··· Dataset ···

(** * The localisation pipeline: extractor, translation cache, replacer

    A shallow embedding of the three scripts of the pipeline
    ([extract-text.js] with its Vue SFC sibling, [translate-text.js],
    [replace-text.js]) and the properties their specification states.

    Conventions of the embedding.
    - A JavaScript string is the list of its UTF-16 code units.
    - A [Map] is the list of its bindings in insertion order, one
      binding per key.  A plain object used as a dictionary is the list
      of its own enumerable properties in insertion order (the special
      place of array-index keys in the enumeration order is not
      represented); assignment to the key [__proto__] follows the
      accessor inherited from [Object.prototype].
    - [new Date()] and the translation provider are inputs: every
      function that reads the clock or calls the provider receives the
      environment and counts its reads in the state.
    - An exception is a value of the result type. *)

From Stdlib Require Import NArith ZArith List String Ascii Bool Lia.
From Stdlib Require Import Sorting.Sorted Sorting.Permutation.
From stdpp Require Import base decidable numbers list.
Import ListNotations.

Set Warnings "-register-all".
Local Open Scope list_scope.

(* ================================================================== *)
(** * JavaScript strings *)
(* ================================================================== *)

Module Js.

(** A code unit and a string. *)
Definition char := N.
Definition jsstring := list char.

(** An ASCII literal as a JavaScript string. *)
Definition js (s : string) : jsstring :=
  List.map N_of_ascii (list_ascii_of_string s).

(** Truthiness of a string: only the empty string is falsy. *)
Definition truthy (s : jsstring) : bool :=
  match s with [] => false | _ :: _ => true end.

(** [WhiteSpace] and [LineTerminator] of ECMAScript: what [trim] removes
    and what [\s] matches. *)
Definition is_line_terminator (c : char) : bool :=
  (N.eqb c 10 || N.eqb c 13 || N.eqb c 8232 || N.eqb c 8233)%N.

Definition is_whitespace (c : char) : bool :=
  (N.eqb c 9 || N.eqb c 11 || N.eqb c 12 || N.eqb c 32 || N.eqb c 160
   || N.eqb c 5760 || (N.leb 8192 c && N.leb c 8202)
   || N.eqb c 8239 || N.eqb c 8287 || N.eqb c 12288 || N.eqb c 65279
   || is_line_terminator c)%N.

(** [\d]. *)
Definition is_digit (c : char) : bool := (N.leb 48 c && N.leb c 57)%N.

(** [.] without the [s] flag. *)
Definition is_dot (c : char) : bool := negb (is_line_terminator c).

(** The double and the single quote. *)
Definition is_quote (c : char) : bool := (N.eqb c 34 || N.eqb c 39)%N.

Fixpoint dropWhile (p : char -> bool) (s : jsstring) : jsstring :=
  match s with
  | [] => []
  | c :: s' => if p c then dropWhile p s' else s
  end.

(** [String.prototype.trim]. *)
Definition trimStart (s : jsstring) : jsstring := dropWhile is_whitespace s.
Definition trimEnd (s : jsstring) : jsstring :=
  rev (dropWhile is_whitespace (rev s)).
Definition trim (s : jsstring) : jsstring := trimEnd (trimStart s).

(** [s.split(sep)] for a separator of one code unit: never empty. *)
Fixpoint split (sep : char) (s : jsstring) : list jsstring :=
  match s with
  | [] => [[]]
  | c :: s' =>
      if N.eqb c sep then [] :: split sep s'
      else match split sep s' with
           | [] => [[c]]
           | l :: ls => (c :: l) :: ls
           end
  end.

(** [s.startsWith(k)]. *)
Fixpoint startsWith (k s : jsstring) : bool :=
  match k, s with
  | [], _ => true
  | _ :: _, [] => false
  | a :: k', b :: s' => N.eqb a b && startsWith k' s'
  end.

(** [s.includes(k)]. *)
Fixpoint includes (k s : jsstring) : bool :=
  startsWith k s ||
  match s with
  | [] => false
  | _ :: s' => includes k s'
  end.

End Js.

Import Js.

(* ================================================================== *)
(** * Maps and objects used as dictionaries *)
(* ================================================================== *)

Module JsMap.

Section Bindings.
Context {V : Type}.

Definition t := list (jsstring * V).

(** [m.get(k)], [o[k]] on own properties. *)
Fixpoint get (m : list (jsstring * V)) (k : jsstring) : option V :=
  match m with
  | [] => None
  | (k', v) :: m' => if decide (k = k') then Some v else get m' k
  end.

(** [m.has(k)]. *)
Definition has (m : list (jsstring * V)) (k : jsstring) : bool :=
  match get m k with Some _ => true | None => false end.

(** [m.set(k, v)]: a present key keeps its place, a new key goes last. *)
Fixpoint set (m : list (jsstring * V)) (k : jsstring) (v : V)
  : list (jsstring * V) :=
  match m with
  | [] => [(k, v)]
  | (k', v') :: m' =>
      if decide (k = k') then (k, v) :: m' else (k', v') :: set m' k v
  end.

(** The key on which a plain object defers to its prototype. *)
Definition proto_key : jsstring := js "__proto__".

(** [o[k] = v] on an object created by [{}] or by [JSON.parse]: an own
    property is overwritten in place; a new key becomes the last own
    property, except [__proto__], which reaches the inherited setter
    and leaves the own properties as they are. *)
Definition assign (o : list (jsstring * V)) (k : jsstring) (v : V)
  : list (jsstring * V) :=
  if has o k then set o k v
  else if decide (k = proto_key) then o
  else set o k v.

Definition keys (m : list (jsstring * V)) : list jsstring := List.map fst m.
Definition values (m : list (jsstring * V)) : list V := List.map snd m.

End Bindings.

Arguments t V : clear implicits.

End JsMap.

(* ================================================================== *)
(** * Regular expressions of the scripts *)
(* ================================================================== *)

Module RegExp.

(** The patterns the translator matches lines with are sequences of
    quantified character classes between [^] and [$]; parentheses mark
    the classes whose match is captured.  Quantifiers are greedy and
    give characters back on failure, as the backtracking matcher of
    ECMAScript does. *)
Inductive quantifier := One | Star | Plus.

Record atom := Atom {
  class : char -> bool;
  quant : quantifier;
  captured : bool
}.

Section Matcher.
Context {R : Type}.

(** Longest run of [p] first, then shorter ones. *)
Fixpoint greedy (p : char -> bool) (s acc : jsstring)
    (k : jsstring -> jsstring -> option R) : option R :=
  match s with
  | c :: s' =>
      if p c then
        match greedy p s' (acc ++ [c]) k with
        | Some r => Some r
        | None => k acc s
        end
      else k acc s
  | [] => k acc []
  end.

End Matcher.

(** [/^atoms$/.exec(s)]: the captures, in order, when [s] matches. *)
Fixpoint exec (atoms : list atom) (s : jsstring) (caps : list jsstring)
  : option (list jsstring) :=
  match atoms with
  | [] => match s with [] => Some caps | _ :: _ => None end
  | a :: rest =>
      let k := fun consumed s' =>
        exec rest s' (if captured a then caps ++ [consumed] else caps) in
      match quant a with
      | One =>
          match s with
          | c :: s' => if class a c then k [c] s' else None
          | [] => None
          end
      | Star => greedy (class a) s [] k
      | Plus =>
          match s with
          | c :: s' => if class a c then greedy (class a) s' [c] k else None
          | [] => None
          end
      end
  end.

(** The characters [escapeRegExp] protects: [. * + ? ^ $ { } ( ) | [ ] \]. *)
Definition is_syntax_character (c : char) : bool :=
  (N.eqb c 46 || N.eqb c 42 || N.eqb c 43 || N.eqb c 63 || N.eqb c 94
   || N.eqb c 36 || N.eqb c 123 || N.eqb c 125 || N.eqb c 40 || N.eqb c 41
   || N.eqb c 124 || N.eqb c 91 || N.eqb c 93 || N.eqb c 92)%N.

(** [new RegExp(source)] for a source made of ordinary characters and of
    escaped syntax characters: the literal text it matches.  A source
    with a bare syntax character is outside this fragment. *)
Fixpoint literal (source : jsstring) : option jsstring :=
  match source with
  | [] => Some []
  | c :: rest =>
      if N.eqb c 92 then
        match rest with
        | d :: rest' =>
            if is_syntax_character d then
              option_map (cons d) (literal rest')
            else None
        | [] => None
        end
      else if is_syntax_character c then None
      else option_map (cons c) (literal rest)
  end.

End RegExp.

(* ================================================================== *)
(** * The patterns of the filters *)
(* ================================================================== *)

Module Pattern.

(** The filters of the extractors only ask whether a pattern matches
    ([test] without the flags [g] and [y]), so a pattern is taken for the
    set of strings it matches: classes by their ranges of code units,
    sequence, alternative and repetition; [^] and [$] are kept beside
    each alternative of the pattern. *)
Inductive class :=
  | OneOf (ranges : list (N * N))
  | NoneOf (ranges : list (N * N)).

···
··· Dataset ···

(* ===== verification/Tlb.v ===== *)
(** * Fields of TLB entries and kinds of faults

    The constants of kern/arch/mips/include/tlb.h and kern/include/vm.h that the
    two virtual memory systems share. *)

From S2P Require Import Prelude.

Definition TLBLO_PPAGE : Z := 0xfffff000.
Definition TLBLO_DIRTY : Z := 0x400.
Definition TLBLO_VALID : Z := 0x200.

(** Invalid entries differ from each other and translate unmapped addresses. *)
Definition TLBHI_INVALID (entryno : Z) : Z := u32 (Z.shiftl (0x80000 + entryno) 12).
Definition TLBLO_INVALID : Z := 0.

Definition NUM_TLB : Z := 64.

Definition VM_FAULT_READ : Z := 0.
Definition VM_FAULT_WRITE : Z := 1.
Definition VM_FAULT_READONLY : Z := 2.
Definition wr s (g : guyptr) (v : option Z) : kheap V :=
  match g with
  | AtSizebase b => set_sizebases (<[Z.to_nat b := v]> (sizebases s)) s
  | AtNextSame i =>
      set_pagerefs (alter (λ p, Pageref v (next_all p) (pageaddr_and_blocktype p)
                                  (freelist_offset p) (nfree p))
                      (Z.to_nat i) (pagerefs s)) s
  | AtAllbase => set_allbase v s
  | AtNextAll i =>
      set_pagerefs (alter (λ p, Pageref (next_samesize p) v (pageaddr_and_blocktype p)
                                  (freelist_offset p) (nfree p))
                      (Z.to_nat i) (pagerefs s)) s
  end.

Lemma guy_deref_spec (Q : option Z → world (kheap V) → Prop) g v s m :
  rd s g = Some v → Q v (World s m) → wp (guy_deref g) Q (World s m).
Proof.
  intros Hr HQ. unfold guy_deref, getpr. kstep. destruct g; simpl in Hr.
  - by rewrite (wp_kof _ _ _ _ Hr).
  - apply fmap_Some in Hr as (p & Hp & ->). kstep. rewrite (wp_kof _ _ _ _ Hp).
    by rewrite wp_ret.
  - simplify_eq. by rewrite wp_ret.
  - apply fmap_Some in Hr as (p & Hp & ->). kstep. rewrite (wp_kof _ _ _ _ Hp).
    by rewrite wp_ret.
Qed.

···

Above this instruction are the records; retype exactly the lines from the one containing "(** * The localisation" up to and including the one containing "[replace-text.js]) and the".

(** * The localisation pipeline: extractor, translation cache, replacer

    A shallow embedding of the three scripts of the pipeline
    ([extract-text.js] with its Vue SFC sibling, [translate-text.js],
    [replace-text.js]) and the properties their specification states.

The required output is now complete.